Segment Start: Data section

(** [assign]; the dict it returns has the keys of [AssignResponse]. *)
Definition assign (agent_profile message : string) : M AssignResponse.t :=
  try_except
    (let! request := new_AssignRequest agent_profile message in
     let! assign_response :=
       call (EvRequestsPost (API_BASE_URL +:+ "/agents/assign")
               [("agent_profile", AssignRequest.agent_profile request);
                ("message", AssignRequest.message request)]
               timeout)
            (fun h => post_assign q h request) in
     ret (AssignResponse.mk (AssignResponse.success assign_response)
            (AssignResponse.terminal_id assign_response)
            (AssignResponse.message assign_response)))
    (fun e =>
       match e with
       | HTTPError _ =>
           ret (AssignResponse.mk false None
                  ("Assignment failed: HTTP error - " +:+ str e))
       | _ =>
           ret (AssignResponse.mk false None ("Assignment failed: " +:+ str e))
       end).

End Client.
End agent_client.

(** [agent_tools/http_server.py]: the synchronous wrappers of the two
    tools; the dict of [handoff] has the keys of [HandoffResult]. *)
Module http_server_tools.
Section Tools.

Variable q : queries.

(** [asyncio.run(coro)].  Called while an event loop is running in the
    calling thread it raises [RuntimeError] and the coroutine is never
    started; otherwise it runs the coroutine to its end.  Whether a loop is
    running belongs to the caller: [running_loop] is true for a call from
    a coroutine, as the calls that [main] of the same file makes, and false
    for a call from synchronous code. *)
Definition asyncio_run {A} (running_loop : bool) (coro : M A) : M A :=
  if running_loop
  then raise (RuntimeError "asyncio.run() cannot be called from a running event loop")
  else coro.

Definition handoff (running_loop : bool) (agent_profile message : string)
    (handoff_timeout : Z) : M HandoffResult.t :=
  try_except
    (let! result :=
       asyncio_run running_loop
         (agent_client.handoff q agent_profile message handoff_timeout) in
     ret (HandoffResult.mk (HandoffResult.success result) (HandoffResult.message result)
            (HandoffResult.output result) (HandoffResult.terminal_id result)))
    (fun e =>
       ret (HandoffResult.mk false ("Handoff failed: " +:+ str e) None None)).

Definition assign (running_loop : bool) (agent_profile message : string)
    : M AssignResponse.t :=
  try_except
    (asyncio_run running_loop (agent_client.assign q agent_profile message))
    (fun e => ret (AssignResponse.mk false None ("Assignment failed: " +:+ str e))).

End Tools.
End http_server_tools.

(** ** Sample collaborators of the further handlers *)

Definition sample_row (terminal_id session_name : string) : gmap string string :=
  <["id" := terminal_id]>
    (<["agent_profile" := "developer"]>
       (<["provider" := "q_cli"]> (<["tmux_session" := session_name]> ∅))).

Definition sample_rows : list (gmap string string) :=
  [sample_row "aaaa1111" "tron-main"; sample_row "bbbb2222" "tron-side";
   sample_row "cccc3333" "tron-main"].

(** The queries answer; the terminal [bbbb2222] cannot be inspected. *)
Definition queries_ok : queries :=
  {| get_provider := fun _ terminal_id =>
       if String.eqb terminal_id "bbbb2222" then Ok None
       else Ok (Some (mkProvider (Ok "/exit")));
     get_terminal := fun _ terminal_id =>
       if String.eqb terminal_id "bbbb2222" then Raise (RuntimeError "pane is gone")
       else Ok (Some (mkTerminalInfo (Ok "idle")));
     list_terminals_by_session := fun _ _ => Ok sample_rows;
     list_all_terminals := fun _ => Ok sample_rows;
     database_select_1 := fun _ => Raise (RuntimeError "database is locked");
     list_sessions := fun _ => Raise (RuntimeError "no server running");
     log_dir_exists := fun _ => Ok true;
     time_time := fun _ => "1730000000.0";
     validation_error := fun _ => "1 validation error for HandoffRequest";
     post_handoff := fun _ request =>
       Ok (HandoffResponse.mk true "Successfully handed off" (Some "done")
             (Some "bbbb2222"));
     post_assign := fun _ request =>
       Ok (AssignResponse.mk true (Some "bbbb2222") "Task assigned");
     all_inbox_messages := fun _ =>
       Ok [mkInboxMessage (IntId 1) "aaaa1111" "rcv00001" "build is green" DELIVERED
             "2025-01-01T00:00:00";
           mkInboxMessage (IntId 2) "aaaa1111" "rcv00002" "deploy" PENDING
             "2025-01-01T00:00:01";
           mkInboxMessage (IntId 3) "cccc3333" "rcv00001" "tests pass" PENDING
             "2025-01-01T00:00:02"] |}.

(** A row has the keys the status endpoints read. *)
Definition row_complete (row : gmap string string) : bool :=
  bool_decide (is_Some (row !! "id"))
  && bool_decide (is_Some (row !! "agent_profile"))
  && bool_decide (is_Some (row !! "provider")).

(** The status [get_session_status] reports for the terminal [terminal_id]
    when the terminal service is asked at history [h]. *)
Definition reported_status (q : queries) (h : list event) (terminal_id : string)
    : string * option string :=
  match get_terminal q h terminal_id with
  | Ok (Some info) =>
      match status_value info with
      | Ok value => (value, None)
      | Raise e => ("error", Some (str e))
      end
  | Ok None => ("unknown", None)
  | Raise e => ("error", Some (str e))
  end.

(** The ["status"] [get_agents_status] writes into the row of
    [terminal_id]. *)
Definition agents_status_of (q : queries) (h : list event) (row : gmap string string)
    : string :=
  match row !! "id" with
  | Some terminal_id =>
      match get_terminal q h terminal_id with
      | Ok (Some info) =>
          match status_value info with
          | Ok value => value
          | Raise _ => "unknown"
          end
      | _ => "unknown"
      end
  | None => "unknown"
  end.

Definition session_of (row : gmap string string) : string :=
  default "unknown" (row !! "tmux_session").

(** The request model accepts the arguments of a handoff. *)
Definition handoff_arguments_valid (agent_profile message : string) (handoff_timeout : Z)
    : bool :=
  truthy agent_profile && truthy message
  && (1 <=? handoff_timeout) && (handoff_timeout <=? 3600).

Segment End: Data section

§ **Work task**: The lines from the one containing "Definition handoff_arguments_valid (agent_profile" through the last line of the records are the answer; set them down exactly and add nothing.

§ **Solution for this problem**:
Definition handoff_arguments_valid (agent_profile message : string) (handoff_timeout : Z)
    : bool :=
  truthy agent_profile && truthy message
  && (1 <=? handoff_timeout) && (handoff_timeout <=? 3600).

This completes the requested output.